The honest truth: this list shifts every budget cycle and is too fragmented for any national article to track well. Your best resource is the state agency that runs mental health services (usually the Department of Mental Health or Behavioral Health) paired with the state housing finance agency. Both publish program lists, and a phone call often gets you a more current answer than any website.

VoucherReady's tools help you spot open Section 8 waiting lists near you, a good starting point even if a specialized voucher turns out to be the better route.

One underused resource is your state Protection and Advocacy organization, a federally funded disability rights group operating in every state. They usually know which local programs are actively enrolling, and they can push back if you get denied.

How do you apply for a mental health housing voucher?

The application differs by program, but the sequence is roughly the same across all of them.

Start by figuring out which programs fit you. If you are a veteran, go to the VA. If you are homeless or at risk with a documented mental health condition, contact your local CoC's coordinated entry point. If you meet income limits and want the broadest option, apply to your local PHA's regular HCV waiting list and ask whether they have a disability or homelessness preference that fits your situation.

For the standard HCV, find your local housing authority through HUD's PHA contact search on HUD.gov [1]. Apply when the list is open. Many lists open for only a few days a year, so checking often pays off. Then you wait. The national wait runs in years, not months, which is exactly why the targeted programs above matter so much if you qualify.

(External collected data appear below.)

(** Deleting any document keeps the store well formed. *)
Lemma drop_document_ok db id : store_ok db -> store_ok (drop_document db id).
Proof.
  intros (Hnd & Href & Hcons). repeat split.
  - rewrite drop_document_chunks. now apply keys_filter_nodup.
  - now apply drop_document_referential.
  - rewrite drop_document_documents in H.
    destruct (String.eqb id id0) eqn:E.
    + apply String.eqb_eq in E; subst. now rewrite dict_get_del_eq in H.
    + apply String.eqb_neq in E. rewrite dict_get_del_ne in H by assumption.
      rewrite chunks_of_drop_other by congruence.
      exact (proj1 (Hcons _ _ H)).
  - rewrite drop_document_documents in H.
    destruct (String.eqb id id0) eqn:E.
    + apply String.eqb_eq in E; subst. now rewrite dict_get_del_eq in H.
    + apply String.eqb_neq in E. rewrite dict_get_del_ne in H by assumption.
      rewrite chunks_of_drop_other by congruence.
      exact (proj2 (Hcons _ _ H)).
Qed.

(** *** What a search can return *)

Lemma score_document db q entry h :
  score db q entry = Ok h -> hit_document_id h = document_id (snd entry).
Proof.
  unfold score.
  destruct (if nonempty _ && nonempty q then _ else _) as [x|e];
    cbn [bind]; [|discriminate].
  now intros [= <-].
Qed.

Documents you will generally need, whatever the program:

  • Photo ID for all adult household members
  • Social Security cards or documentation of eligible immigration status
  • Birth certificates for children
  • Proof of income (pay stubs, Social Security award letter, tax returns)
  • Documentation of disability (a letter from a treating psychiatrist or psychologist confirming an impairment and its functional limits, without naming the diagnosis if you prefer privacy)

On that last point: HUD rules do not let a housing authority demand your diagnosis. They can require verification that you have a disability as defined under the Fair Housing Act, meaning a physical or mental impairment that substantially limits a major life activity [7]. A letter from your doctor confirming that impairment is enough. You never have to name the condition.

Can a landlord reject you because of a mental health condition?

No. The Fair Housing Act bans housing discrimination based on disability, and mental illness is a disability under federal law [7]. A landlord who refuses to rent to you because of a psychiatric history, or who ends your tenancy after learning of your condition, is breaking federal law.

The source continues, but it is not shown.